The closest situation in America that may remind one of the pivotal role, despite disappointment in seats gained in Parliament, of the Liberal Democrats in Britain would be the all time greatest and most influential third party in American history, the Bull Moose Progressives of 1912, who ran Theodore Roosevelt for President, ended up second in popular and electoral votes, won the most states (6) ever of a third party, and threw the election to Woodrow Wilson, the second lowest percentage winner of the Presidency in American history!
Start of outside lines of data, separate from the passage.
Definition after_all (pages : PagePool) (l : Layout) : Z :=
  let addr := (top_of pages + l_align l - 1) / l_align l * l_align l in
  if addr + l_size l <=? 2 ^ 63 then addr else 0.

Lemma after_all_ok pages l : layout_ok l → malloc_ok pages l (after_all pages l).
Proof.
  intros [Hs (k & Hk & Ea)]. unfold after_all. set (addr := _ / _ * _). destruct (Z.leb_spec (addr + l_size l) (2 ^ 63)) as [Hle|_]; [right|by left].
  assert (0 < l_align l) by (rewrite Ea; apply Z.pow_pos_nonneg; lia).
  assert (Htop : 1 <= top_of pages ∧ Forall (λ p, pg_data p + l_size (pg_layout p) <= top_of pages) pages).
  { clear. unfold top_of. induction pages as [|p pages [IH1 IH2]]; cbn; [split; [lia|constructor]|]. split; [lia|]. constructor; [lia|]. eapply Forall_impl; [exact IH2|]. cbn. lia. }
  destruct Htop as [H1 Hf]. assert (Hge : top_of pages <= addr).
  { subst addr. pose proof (Z.div_mod (top_of pages + l_align l - 1) (l_align l)). pose proof (Z.mod_pos_bound (top_of pages + l_align l - 1) (l_align l)). lia. }
  split; [lia|]. split; [done|]. split; [apply Z.divide_factor_r|]. eapply Forall_impl; [exact Hf|]. cbn. intros p Hp. unfold apart. lia.
Qed.

Definition ex_reqs : list (Z * list Z) := [(1, [7; 8; 9]); (8, [1; 2]); (4, replicate 70 5); (1, [3])].


(** The page for a request of more than half of what a [Layout] may have is not a valid
    layout. *)
Lemma page_layout_too_large : page_layout 1024 (mkLayout (2 ^ 62 + 1) 1) = Undefined.
Proof. by vm_compute. Qed.
Lemma pop_sim q ts log h m i pc b q' pc' l :
  qinv q ts log h m → length log + pushes (i, l) + cap < limit → ts !! i = Some pc → pop_step q pc b = Ret (q', pc', l) →
  steps_to q ts log h m i l q' (<[i := pc']> ts).
Proof.
  intros Hi Hb Ht Hr. pose proof (qi_threads _ _ _ _ _ Hi i _ Ht) as Hok. pose proof (qi_order _ _ _ _ _ Hi) as Ho.
  pose proof (qi_head _ _ _ _ _ Hi) as Hhd. destruct pc; cbn in Hr; try done.
  - injection Hr as <- <- <-. eapply silent; eauto. rewrite Hhd. exists h. done.
  - destruct Hok as (p & -> & Hp). destruct (get_enc q ts log h m p Hi ltac:(lia) ltac:(lia)) as (s & Hg & Hs & _). rewrite Hg in Hr. cbn in Hr.
    destruct (Z.eqb_spec (enc p + 1) (qs_stamp s)) as [He|He]; [injection Hr as <- <- <-; eapply silent; eauto; exists p; eauto|].
    destruct (_ =? _)%Z; injection Hr as <- <- <-; eapply silent; eauto; [by exists p|done].
  - destruct Hok as (p & -> & Hp & Hst). destruct (Z.eqb_spec (aq_head q) (enc p)) as [He|He]; cbn in Hr.
    2: { injection Hr as <- <- <-. eapply silent; eauto. rewrite Hhd. exists h. done. }
    destruct b; cbn in Hr; injection Hr as <- <- <-.
    { eapply silent; eauto. rewrite Hhd. exists h. done. }
    rewrite Hhd in He. apply stamp_inj in He as <-. destruct (Hst eq_refl) as (s & Hs & Hss).
    destruct (swap_pop q ts log h m i s Hi ltac:(lia) Ht Hs Hss) as (v & Hv & Hi').
    exists log, (h + 1), (<[i := v]> m). split; [done|]. split; [|cbn; lia]. rewrite (drop_S _ _ _ Hv). rewrite Nat.add_1_r. constructor.
  - destruct Hok as (p & -> & Hp). rewrite (qi_tail _ _ _ _ _ Hi) in Hr.
    destruct (Z.eqb_spec (enc (length log)) (enc p)) as [He|He]; injection Hr as <- <- <-; [|eapply silent; eauto; done].
    apply stamp_inj in He. exists log, h, m. split; [eapply local_step; eauto; done|]. split; [|cbn; lia].
    rewrite drop_ge by lia. constructor.
  - destruct Hok as (p & v & -> & Hp & Hl & Hm & Hs). destruct (get_enc q ts log h m p Hi ltac:(lia) ltac:(lia)) as (s' & Hg & Hs' & Hix).
    rewrite Hs in Hs'. injection Hs' as <-. rewrite Hg in Hr. cbn in Hr. injection Hr as <- <- <-. eapply silent; eauto. by exists p.
  - destruct Hok as (p & -> & Hp & Hl & Hm & Hs). destruct (get_enc q ts log h m p Hi ltac:(lia) ltac:(lia)) as (s' & Hg & Hs' & Hix).
    rewrite Hg in Hr. cbn in Hr. rewrite Hix in Hr. injection Hr as <- <- <-. exists log, h, (delete i m).
    split; [eapply step_pop_stamp; eauto; lia|]. split; [by constructor|cbn; lia].
Qed.

Lemma qstep_sim q ts log h m i l q' ts' :
  qinv q ts log h m → length log + pushes (i, l) + cap < limit → qstep (q, ts) (i, l) (q', ts') →
  steps_to q ts log h m i l q' ts'.
Proof.
  intros Hi Hb Hs. inversion Hs as [? ? ? v Ht|? ? ? Ht|? ? ? pc b ? pc' ? Ht _ Hr]; subst.
  - eapply silent; eauto. done.
  - eapply silent; eauto. done.
  - unfold queue_step in Hr. destruct (is_push pc); [by eapply push_sim|by eapply pop_sim].
Qed.

(** Every thread in a call can take its next step. *)
Lemma step_defined q ts log h m i pc b :
  qinv q ts log h m → length log + cap < limit → ts !! i = Some pc → pc ≠ Idle → ∃ r, queue_step q pc b = Ret r.
Proof.
  intros Hi Hb Ht Hne. pose proof (qi_threads _ _ _ _ _ Hi i _ Ht) as Hok. pose proof (qi_order _ _ _ _ _ Hi) as Ho.
  destruct pc; cbn; try done; try (eexists; reflexivity).
  - destruct Hok as (p & -> & Hp). destruct (get_enc q ts log h m p Hi Hb Hp) as (s & -> & _). cbn. repeat case_match; eauto.
  - case_match; eauto.
  - case_match; eauto.
  - destruct Hok as (p & s & -> & Hp & _). destruct (get_enc q ts log h m p Hi Hb ltac:(lia)) as (s' & -> & _). cbn. eauto.
  - destruct Hok as (p & -> & Hp & _). destruct (get_enc q ts log h m p Hi Hb ltac:(lia)) as (s' & -> & _). cbn. eauto.
  - destruct Hok as (p & -> & Hp). destruct (get_enc q ts log h m p Hi Hb ltac:(lia)) as (s & -> & _). cbn. repeat case_match; eauto.
  - case_match; eauto.
  - case_match; eauto.
  - destruct Hok as (p & v & -> & Hp & Hl & Hm & Hs). destruct (get_enc q ts log h m p Hi Hb ltac:(lia)) as (s' & -> & Hs' & _).
    rewrite Hs in Hs'. injection Hs' as <-. cbn. eauto.
  - destruct Hok as (p & -> & Hp & _). destruct (get_enc q ts log h m p Hi Hb ltac:(lia)) as (s' & -> & _). cbn. eauto.
Qed.

Lemma new_inv q n : ArrayQueue_new cap = Ret q → qinv q (replicate n Idle) [] 0 ∅.
Proof.
  unfold ArrayQueue_new. rewrite decide_False by lia. intros [= <-].
  assert (Hsz : sized cap (mkQueue 0 0 ((λ i, mkQSlot (Z.of_nat i) (@None T)) <$> seq 0 cap) (next_power_of_two (Z.of_nat cap + 1)))).
  { split; [cbn; by rewrite length_fmap, length_seq|done]. }
  assert (Hidle : ∀ i pc, replicate n (@Idle T) !! i = Some pc → pc = Idle) by (intros i pc [-> _]%lookup_replicate; done).
  assert (Henc : ∀ i, i < cap → enc i = Z.of_nat i).
  { intros i Hi. unfold ArrayQueueInv.enc. by rewrite Nat.div_small, Nat.mod_small by done. }
  split; cbn; try done.
  - by rewrite Henc.
  - by rewrite Henc.
  - lia.
  - intros i s Hs. rewrite list_lookup_fmap in Hs. apply fmap_Some in Hs as (j & Hj & ->). apply lookup_seq in Hj as [-> Hj].
    exists i. split; [by apply Nat.mod_small|]. apply ph_free; cbn; [by rewrite Henc|lia].
  - by intros i pc ->%Hidle.
  - by intros i j pc pc' w ->%Hidle.
  - by intros i j pc pc' w ->%Hidle.
Qed.

Definition total_pushes (tr : list (nat * Label T)) : nat := sum_list_with pushes tr.

Lemma trace_sim s tr s' :
  qtrace s tr s' → ∀ log h m, qinv s.1 s.2 log h m → length log + total_pushes tr + cap < limit →
  ∃ log' h' m', qinv s'.1 s'.2 log' h' m' ∧ aqtrace cap (drop h log, m) tr (drop h' log', m') ∧
    length log' = length log + total_pushes tr.
Proof.
  induction 1 as [s|s tr [q1 ts1] [i l] [q2 ts2] _ IH Hst]; intros log h m Hi Hb.
  - exists log, h, m. split; [done|]. split; [constructor|]. cbn. lia.
  - unfold total_pushes in *. rewrite sum_list_with_app in Hb |- *. cbn in Hb |- *.
    destruct (IH log h m Hi) as (log1 & h1 & m1 & Hi1 & Ha1 & Hl1); [lia|].
    destruct (qstep_sim q1 ts1 log1 h1 m1 i l q2 ts2 Hi1) as (log2 & h2 & m2 & Hi2 & Ha2 & Hl2); [lia|done|].
    exists log2, h2, m2. split; [done|]. split; [by econstructor|]. lia.
Qed.
End inv.

(** C22: [ArrayQueue] is linearizable.  In any interleaving of any number of
    threads running [push] and [pop], with weak compare-exchanges that may fail
    spuriously, the trace is one of a bounded first-in first-out queue in which
    each operation takes effect at one moment: [push] appends when its
    compare-exchange succeeds, [pop] takes the first element when its
    compare-exchange succeeds and later returns that very element, [push] is
    refused only at a moment the queue is full, and [pop] answers nothing only
    when it is empty.  The words do not repeat below [limit] pushes (about 2^63
    or more). *)
Theorem array_queue_linearizable {T} (cap n : nat) (q0 : ArrayQueue T) tr s :
  0 < cap → (Z.of_nat cap < 2 ^ 62)%Z → ArrayQueue_new cap = Ret q0 →
  qtrace (q0, replicate n Idle) tr s → total_pushes tr + cap < limit cap →
  ∃ xs m, aqtrace cap ([], ∅) tr (xs, m).
Proof.
  intros Hc Hs Hn Ht Hb. pose proof (new_inv cap Hc q0 n Hn) as Hi.
  destruct (trace_sim cap Hc Hs _ _ _ Ht [] 0 ∅ Hi) as (log & h & m & _ & Ha & _); [cbn; lia|]. eauto.
Qed.

(** No step of [ArrayQueue] is undefined: at every point of every
    interleaving each thread in a call can take its next step (its slot exists,
    and a slot it reads is filled). *)
Theorem array_queue_steps_defined {T} (cap n : nat) (q0 : ArrayQueue T) tr q ts i pc spurious :
  0 < cap → (Z.of_nat cap < 2 ^ 62)%Z → ArrayQueue_new cap = Ret q0 →
  qtrace (q0, replicate n Idle) tr (q, ts) → total_pushes tr + cap < limit cap →
  ts !! i = Some pc → pc ≠ Idle → ∃ r, queue_step q pc spurious = Ret r.
Proof.
  intros Hc Hs Hn Ht Hb Hi Hne. pose proof (new_inv cap Hc q0 n Hn) as Hi0.
  destruct (trace_sim cap Hc Hs _ _ _ Ht [] 0 ∅ Hi0) as (log & h & m & Hi1 & _ & Hl); [cbn; lia|].
  eapply (step_defined cap Hc Hs q ts log h m); eauto. cbn in Hl. lia.
Qed.

(** ** Examples *)

(** One thread pushes into a queue of one slot, then a second push is refused
    and a pop takes the element. *)
Lemma limit_1 : 3 < limit 1.
Proof.
  assert (Hs : (Z.of_nat 1 < 2 ^ 62)%Z) by lia. destruct (lap_laps 1 ltac:(lia) Hs) as [Hl Hr].
  change (lap 1) with 2%Z in Hl. unfold limit. lia.
Qed.

Definition ex_q1 : ArrayQueue nat := mkQueue 0 0 [mkQSlot 0 None] 2.

(** Thread 0 in the middle of a push, after its compare-exchange. *)
Lemma ex_push_trace :
  qtrace (ex_q1, replicate 2 Idle) [(0, Tau); (0, Tau); (0, Tau); (0, LinPush 7)]
    (mkQueue 0 2 [mkQSlot 0 None] 2, [PushWrite 7 0; Idle]).
Proof.
  apply (qt_snoc _ [(0, Tau); (0, Tau); (0, Tau)] (ex_q1, [PushSwap 7 0; Idle])).
  apply (qt_snoc _ [(0, Tau); (0, Tau)] (ex_q1, [PushInspect 7 0; Idle])).
  apply (qt_snoc _ [(0, Tau)] (ex_q1, [PushLoad 7; Idle])).
  apply (qt_snoc _ [] (ex_q1, [Idle; Idle])). apply qt_nil.
  - by apply (q_start_push ex_q1 [Idle; Idle] 0 7).
  - by apply (q_run ex_q1 [PushLoad 7; Idle] 0 (PushLoad 7) false).
  - by apply (q_run ex_q1 [PushInspect 7 0; Idle] 0 (PushInspect 7 0) false).
  - by apply (q_run ex_q1 [PushSwap 7 0; Idle] 0 (PushSwap 7 0) false).
Qed.

Lemma array_queue_linearizable_witness :
  ∃ xs m, aqtrace 1 ([], ∅) [(0, Tau); (0, Tau); (0, Tau); (0, LinPush 7)] (xs, m).
Proof.
  apply (array_queue_linearizable 1 2 ex_q1 _ _ ltac:(lia) ltac:(lia) eq_refl ex_push_trace).
  apply (Nat.lt_trans _ 3); [exact (le_n 3)|exact limit_1].
Defined.

Lemma array_queue_steps_defined_witness :
  ∃ r, queue_step (mkQueue 0 2 [mkQSlot 0 None] 2) (PushWrite 7 0) false = Ret r.
Proof.
  eapply (array_queue_steps_defined 1 2 ex_q1 _ _ _ 0 _ false ltac:(lia) ltac:(lia) eq_refl ex_push_trace).
  - apply (Nat.lt_trans _ 3); [exact (le_n 3)|exact limit_1].
  - reflexivity.
  - discriminate.
Defined.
Otherwise, third parties have been great disappointments, although at times affecting election results in minor, rather than major, ways!
The lesson for the Republican party is that the Conservatives only ended up first because of their moderation and centrism, but the indications are that the GOP will NOT learn from the British example, and will continue to veer to the far right, and likely lose most of the American people in the process! Regaining of political power, historically, has been by the moderate, centrist route!
The Conservatives in Britain came to the realization that they could not win by copying Margaret Thatcher! The Republicans need to realize that they cannot win by copying Ronald Reagan! The past is the past, and to win, they must look to reality of where most people are when they vote–the moderate center!